[Description of the task]: Starting at the line that contains "intros Hl Hlen" in the listing below, write out every line word for word until you have written the line that contains "let held os := open (run (mkAccumulator demo_win".

[Task data]:
* * * * *
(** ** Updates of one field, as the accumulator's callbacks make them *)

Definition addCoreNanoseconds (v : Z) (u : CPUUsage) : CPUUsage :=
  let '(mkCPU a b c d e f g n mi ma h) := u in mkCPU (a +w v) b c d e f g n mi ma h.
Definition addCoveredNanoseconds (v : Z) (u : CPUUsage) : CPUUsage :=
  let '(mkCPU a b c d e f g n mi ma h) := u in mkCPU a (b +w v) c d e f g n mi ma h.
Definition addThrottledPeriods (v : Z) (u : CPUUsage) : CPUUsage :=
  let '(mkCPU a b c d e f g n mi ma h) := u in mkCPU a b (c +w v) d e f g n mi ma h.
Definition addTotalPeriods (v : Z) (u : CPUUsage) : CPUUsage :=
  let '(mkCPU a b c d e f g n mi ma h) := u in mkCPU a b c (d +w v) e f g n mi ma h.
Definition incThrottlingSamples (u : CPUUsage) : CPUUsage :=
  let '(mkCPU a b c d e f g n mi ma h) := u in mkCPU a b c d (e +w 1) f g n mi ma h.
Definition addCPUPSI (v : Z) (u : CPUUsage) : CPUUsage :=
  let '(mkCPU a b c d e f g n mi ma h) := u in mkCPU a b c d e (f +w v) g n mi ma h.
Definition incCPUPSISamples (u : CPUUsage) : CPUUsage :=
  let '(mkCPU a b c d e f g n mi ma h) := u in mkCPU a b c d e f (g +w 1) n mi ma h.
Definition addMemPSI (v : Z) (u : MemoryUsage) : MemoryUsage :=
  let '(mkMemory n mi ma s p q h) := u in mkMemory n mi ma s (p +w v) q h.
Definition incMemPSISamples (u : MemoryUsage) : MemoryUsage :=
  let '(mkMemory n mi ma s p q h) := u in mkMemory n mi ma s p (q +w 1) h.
* * * * *
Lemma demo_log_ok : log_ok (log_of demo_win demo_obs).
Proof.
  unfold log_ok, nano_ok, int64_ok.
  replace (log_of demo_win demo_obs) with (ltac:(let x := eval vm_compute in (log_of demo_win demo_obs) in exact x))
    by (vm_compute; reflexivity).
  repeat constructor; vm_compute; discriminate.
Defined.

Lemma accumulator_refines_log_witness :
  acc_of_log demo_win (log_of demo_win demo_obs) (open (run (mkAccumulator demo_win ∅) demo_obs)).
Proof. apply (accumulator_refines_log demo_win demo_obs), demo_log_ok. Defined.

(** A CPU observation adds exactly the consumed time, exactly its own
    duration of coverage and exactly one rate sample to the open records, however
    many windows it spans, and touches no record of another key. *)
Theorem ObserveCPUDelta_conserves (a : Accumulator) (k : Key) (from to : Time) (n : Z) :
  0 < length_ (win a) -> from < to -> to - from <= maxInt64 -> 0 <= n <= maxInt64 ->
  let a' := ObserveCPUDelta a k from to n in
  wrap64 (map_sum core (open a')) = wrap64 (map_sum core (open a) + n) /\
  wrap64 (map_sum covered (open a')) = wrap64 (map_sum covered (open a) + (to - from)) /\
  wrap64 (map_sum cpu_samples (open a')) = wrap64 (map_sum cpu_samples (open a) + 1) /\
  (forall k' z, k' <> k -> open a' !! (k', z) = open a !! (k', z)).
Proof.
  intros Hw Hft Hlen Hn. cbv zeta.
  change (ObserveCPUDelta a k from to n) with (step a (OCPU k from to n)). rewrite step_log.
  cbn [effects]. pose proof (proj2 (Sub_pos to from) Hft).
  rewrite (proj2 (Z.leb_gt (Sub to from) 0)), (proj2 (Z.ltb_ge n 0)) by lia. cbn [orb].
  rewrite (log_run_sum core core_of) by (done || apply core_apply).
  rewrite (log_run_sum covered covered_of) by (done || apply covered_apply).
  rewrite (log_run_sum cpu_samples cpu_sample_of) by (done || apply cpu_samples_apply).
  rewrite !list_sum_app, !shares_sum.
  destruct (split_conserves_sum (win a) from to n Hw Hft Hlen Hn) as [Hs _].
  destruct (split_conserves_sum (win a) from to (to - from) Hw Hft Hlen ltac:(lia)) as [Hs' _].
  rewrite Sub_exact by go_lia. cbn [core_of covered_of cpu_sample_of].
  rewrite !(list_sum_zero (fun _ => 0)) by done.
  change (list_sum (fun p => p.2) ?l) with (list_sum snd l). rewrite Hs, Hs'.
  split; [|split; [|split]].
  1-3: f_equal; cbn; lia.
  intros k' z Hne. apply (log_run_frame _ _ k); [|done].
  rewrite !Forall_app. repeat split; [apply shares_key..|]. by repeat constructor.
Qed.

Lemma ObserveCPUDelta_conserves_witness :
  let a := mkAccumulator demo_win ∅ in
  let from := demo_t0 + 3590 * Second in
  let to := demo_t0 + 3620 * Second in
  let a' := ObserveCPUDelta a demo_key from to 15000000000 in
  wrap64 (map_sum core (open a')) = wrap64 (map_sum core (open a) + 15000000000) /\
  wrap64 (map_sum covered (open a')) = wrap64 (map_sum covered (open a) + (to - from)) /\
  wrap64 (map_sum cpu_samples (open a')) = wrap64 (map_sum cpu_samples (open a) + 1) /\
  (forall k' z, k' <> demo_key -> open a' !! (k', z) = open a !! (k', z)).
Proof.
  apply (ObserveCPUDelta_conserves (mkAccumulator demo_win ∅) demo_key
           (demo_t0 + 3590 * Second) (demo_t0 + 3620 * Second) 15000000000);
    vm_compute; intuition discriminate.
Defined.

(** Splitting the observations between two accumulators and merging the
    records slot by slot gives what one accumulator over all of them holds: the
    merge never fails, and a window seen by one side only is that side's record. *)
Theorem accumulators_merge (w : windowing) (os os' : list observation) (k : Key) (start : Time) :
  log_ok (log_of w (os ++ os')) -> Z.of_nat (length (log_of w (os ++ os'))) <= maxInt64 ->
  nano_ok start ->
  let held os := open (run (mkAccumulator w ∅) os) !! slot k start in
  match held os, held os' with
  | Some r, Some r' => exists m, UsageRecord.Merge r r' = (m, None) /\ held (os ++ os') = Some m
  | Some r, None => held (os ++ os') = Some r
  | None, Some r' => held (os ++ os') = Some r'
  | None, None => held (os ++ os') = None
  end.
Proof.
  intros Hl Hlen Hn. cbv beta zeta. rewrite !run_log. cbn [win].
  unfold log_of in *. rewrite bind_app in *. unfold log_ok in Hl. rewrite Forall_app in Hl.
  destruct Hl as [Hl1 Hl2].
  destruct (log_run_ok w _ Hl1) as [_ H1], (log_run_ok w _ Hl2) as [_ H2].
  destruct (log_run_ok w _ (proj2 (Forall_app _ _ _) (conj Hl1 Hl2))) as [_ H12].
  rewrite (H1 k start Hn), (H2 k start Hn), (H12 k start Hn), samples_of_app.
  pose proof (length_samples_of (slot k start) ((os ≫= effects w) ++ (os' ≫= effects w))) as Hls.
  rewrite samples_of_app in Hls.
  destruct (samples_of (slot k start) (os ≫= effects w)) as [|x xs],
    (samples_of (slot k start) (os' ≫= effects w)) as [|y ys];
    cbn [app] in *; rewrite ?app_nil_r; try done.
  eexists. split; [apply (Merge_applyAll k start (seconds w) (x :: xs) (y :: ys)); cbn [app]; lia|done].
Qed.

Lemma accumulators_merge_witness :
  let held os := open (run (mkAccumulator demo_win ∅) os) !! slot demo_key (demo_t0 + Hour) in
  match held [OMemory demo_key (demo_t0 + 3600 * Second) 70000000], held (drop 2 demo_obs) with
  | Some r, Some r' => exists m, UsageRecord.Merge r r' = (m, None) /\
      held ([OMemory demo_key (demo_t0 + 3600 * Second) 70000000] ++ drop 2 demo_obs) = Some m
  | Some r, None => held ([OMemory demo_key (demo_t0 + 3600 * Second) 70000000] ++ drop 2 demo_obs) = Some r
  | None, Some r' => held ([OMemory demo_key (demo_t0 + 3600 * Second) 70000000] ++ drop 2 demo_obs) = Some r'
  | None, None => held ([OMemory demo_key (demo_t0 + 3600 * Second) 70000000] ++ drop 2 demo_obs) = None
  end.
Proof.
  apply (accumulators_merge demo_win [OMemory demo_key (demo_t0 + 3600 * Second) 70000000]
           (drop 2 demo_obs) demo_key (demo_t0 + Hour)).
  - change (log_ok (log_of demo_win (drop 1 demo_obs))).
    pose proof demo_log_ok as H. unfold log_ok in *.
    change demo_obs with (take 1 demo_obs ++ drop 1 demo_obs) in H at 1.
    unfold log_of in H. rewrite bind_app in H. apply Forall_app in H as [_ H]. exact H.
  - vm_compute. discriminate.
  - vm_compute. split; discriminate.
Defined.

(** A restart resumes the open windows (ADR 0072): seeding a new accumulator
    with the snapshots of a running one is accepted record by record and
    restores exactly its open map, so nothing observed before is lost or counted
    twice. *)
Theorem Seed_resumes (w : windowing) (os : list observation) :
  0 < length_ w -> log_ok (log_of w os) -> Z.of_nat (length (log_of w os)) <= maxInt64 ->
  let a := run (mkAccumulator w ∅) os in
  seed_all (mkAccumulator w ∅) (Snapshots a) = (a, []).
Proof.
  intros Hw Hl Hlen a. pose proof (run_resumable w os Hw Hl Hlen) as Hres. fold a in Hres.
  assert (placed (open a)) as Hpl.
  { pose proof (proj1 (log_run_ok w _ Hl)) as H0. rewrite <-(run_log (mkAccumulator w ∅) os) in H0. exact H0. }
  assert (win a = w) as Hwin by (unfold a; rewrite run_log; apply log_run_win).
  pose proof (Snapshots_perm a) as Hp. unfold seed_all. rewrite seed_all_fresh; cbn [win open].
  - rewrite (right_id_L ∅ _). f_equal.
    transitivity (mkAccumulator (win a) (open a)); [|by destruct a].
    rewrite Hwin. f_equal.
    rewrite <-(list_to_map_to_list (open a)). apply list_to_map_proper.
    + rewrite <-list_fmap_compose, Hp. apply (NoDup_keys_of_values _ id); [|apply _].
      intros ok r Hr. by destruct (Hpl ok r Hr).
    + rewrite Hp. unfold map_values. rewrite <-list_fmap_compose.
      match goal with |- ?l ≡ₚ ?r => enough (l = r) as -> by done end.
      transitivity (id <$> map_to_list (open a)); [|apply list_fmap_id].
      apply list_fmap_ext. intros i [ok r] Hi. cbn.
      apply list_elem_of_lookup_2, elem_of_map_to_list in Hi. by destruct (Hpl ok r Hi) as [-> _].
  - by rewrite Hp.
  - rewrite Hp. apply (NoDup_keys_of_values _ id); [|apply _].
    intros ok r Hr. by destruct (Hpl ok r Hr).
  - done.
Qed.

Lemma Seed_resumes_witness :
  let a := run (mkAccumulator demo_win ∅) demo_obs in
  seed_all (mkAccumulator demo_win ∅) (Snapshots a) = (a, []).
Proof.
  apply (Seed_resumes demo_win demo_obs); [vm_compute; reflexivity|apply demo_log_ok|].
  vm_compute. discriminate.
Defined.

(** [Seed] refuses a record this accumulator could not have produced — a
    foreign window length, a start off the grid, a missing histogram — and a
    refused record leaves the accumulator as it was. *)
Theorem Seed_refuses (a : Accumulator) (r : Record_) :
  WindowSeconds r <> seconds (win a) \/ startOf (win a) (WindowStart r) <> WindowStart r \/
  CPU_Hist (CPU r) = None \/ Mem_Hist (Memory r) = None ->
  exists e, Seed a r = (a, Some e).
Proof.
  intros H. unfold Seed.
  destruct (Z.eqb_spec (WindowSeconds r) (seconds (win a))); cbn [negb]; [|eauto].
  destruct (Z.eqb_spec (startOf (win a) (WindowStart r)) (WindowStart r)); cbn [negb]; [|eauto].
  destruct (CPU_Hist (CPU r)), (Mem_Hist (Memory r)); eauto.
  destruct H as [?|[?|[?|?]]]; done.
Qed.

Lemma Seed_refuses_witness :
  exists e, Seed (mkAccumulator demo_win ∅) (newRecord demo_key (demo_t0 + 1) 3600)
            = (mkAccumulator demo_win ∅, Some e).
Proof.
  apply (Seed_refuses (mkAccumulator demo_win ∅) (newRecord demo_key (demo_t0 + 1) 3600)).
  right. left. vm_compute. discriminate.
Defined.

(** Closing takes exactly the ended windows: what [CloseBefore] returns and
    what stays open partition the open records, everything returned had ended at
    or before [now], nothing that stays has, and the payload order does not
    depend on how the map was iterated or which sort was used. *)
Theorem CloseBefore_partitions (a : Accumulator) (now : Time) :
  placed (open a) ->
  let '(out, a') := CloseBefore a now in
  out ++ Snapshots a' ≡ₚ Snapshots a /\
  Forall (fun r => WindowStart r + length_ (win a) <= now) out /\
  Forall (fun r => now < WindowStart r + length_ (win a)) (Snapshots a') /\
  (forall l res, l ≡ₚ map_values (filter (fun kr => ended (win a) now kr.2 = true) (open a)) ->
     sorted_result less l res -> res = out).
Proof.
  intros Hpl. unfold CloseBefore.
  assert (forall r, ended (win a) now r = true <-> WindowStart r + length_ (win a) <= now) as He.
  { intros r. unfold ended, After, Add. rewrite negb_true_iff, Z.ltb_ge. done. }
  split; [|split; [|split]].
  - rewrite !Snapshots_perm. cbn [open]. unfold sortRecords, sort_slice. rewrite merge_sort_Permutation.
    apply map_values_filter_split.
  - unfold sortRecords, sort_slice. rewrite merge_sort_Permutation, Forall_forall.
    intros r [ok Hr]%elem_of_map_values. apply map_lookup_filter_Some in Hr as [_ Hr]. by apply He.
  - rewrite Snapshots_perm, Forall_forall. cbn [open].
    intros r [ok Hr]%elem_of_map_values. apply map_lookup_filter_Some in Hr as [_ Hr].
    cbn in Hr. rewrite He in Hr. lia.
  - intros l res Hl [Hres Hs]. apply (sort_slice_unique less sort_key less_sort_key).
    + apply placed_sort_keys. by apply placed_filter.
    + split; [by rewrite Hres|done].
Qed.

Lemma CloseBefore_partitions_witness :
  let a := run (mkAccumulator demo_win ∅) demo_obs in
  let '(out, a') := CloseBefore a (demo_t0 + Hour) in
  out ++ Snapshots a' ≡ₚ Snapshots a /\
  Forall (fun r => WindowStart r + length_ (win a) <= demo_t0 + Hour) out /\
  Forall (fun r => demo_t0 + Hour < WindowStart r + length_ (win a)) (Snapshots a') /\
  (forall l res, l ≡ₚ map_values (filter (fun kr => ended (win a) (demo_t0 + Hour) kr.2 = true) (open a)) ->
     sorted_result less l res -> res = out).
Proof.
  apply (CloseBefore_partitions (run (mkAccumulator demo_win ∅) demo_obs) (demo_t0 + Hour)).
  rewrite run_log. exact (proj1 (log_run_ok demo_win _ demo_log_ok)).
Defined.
* * * * *
[Final answer]:
  intros Hl Hlen Hn. cbv beta zeta. rewrite !run_log. cbn [win].
  unfold log_of in *. rewrite bind_app in *. unfold log_ok in Hl. rewrite Forall_app in Hl.
  destruct Hl as [Hl1 Hl2].
  destruct (log_run_ok w _ Hl1) as [_ H1], (log_run_ok w _ Hl2) as [_ H2].
  destruct (log_run_ok w _ (proj2 (Forall_app _ _ _) (conj Hl1 Hl2))) as [_ H12].
  rewrite (H1 k start Hn), (H2 k start Hn), (H12 k start Hn), samples_of_app.
  pose proof (length_samples_of (slot k start) ((os ≫= effects w) ++ (os' ≫= effects w))) as Hls.
  rewrite samples_of_app in Hls.
  destruct (samples_of (slot k start) (os ≫= effects w)) as [|x xs],
    (samples_of (slot k start) (os' ≫= effects w)) as [|y ys];
    cbn [app] in *; rewrite ?app_nil_r; try done.
  eexists. split; [apply (Merge_applyAll k start (seconds w) (x :: xs) (y :: ys)); cbn [app]; lia|done].
Qed.

Lemma accumulators_merge_witness :
  let held os := open (run (mkAccumulator demo_win ∅) os) !! slot demo_key (demo_t0 + Hour) in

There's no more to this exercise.